● Task requirements: Report, word for word, every line of the material that contains "fuel".

● Entries provided:
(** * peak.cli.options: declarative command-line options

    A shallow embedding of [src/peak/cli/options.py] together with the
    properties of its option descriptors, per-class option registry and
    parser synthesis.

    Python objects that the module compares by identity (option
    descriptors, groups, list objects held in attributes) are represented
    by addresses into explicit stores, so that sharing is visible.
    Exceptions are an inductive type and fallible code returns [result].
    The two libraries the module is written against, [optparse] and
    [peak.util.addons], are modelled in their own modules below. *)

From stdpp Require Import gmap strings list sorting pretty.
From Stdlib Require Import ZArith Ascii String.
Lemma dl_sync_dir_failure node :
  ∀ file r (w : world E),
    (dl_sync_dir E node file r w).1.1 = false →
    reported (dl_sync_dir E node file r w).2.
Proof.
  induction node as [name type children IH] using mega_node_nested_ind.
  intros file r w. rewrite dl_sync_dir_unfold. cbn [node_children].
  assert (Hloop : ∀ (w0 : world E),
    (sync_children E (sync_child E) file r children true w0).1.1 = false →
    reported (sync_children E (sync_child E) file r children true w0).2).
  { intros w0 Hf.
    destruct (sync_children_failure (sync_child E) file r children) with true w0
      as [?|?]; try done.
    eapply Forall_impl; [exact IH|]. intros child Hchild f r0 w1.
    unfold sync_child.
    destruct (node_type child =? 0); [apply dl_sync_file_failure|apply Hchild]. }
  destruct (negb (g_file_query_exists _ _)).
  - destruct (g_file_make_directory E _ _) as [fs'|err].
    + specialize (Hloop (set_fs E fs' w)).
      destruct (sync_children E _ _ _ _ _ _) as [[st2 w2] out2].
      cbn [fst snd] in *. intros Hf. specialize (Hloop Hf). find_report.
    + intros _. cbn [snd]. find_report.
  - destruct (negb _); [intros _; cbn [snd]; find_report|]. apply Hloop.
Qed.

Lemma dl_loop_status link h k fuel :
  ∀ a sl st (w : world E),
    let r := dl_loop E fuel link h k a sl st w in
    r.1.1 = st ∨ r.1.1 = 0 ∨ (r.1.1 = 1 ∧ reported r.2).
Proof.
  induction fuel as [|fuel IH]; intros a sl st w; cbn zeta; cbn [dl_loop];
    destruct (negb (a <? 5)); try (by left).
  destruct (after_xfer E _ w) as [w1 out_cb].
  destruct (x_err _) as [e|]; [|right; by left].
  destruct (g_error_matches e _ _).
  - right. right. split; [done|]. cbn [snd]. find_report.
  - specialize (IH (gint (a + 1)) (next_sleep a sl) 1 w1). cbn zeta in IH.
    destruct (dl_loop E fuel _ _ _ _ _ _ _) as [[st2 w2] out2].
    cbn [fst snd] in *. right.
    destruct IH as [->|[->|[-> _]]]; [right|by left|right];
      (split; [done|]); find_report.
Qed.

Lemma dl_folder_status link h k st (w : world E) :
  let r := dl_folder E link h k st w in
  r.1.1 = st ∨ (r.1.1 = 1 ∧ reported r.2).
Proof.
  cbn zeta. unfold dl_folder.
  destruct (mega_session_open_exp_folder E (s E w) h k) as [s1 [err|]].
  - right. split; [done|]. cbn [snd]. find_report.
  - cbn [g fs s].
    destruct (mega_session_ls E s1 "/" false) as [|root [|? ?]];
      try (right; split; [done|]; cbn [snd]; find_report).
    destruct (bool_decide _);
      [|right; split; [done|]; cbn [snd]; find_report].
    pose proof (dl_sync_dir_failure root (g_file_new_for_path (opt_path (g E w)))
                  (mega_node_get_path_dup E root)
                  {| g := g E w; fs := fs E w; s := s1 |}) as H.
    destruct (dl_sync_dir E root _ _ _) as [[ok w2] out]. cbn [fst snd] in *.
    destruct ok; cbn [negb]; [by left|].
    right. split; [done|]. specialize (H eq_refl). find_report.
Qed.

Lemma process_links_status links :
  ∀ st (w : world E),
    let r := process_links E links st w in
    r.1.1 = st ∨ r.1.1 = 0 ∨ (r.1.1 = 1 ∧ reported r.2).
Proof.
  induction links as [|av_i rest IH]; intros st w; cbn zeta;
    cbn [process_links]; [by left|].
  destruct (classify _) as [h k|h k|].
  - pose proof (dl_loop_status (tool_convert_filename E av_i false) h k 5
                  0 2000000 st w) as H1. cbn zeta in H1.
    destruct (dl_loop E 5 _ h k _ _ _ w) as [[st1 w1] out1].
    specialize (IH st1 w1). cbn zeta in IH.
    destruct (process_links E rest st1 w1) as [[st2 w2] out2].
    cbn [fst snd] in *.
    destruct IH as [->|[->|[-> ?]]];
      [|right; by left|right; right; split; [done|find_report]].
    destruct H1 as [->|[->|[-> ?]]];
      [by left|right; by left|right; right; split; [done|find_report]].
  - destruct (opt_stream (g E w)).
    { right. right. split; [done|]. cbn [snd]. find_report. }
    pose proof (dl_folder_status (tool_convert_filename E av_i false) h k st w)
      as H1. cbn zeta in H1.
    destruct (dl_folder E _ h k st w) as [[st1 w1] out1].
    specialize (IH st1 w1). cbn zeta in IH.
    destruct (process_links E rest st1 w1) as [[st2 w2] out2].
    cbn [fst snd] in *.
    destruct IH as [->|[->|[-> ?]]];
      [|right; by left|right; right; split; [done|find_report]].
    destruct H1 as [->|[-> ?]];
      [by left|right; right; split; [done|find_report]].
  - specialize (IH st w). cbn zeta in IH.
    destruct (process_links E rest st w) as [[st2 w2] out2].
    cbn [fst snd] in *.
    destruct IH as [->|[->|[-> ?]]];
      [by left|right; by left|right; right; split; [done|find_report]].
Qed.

● Response to this task:
Lemma dl_loop_status link h k fuel :
    let r := dl_loop E fuel link h k a sl st w in
  induction fuel as [|fuel IH]; intros a sl st w; cbn zeta; cbn [dl_loop];
    destruct (dl_loop E fuel _ _ _ _ _ _ _) as [[st2 w2] out2].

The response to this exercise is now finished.